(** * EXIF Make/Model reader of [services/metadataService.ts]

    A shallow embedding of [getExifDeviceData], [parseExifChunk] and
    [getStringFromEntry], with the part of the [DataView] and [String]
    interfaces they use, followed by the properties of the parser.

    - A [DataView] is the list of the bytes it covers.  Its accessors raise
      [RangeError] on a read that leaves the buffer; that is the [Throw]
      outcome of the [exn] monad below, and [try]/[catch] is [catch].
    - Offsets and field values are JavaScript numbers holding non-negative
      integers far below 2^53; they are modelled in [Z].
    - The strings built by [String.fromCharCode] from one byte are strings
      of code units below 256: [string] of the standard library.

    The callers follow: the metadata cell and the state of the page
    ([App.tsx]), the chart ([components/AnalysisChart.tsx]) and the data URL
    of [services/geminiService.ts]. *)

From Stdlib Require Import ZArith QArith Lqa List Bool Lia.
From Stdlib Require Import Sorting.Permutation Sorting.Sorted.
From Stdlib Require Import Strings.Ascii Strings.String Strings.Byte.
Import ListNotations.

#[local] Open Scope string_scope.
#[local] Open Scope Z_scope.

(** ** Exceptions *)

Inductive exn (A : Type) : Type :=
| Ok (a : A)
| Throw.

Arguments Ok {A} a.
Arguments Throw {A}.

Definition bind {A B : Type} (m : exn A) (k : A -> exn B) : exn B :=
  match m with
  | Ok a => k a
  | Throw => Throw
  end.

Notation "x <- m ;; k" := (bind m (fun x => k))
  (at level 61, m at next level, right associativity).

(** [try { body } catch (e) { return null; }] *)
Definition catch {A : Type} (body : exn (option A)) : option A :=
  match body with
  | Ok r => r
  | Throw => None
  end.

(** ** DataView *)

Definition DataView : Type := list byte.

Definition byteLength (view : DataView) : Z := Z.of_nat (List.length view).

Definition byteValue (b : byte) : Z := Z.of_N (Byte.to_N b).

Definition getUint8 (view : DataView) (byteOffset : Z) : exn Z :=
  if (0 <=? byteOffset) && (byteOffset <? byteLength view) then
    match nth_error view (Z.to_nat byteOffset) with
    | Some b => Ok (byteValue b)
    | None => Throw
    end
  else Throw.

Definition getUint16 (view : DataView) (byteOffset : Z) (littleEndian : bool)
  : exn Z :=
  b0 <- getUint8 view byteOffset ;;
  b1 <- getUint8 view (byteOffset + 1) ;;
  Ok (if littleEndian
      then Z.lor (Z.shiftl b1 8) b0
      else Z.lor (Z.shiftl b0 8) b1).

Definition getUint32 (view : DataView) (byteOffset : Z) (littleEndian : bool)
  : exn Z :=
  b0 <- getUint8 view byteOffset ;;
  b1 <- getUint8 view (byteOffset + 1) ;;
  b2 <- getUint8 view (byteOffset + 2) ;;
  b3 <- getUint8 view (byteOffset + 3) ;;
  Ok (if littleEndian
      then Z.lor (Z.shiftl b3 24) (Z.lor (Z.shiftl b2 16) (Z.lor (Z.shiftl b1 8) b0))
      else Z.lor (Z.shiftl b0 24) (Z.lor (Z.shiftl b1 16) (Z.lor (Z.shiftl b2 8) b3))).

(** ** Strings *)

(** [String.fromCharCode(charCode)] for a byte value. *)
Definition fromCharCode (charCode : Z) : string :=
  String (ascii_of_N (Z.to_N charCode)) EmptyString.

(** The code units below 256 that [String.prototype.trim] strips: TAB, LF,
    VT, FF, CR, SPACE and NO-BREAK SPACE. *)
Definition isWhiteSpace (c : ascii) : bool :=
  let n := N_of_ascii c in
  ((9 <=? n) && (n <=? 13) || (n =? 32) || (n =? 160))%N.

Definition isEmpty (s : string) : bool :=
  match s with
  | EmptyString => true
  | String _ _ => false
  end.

§

▸ **EXERCISE BRIEF**
Only the lines from the one containing "Definition fromCharCode (charCode" through the last line of the records above are to be reproduced, exactly and with both ends included.

▸ **ANSWER SPACE**
Definition fromCharCode (charCode : Z) : string :=
  String (ascii_of_N (Z.to_N charCode)) EmptyString.

(** The code units below 256 that [String.prototype.trim] strips: TAB, LF,
    VT, FF, CR, SPACE and NO-BREAK SPACE. *)
Definition isWhiteSpace (c : ascii) : bool :=
  let n := N_of_ascii c in
  ((9 <=? n) && (n <=? 13) || (n =? 32) || (n =? 160))%N.

Definition isEmpty (s : string) : bool :=
  match s with
  | EmptyString => true
  | String _ _ => false
  end.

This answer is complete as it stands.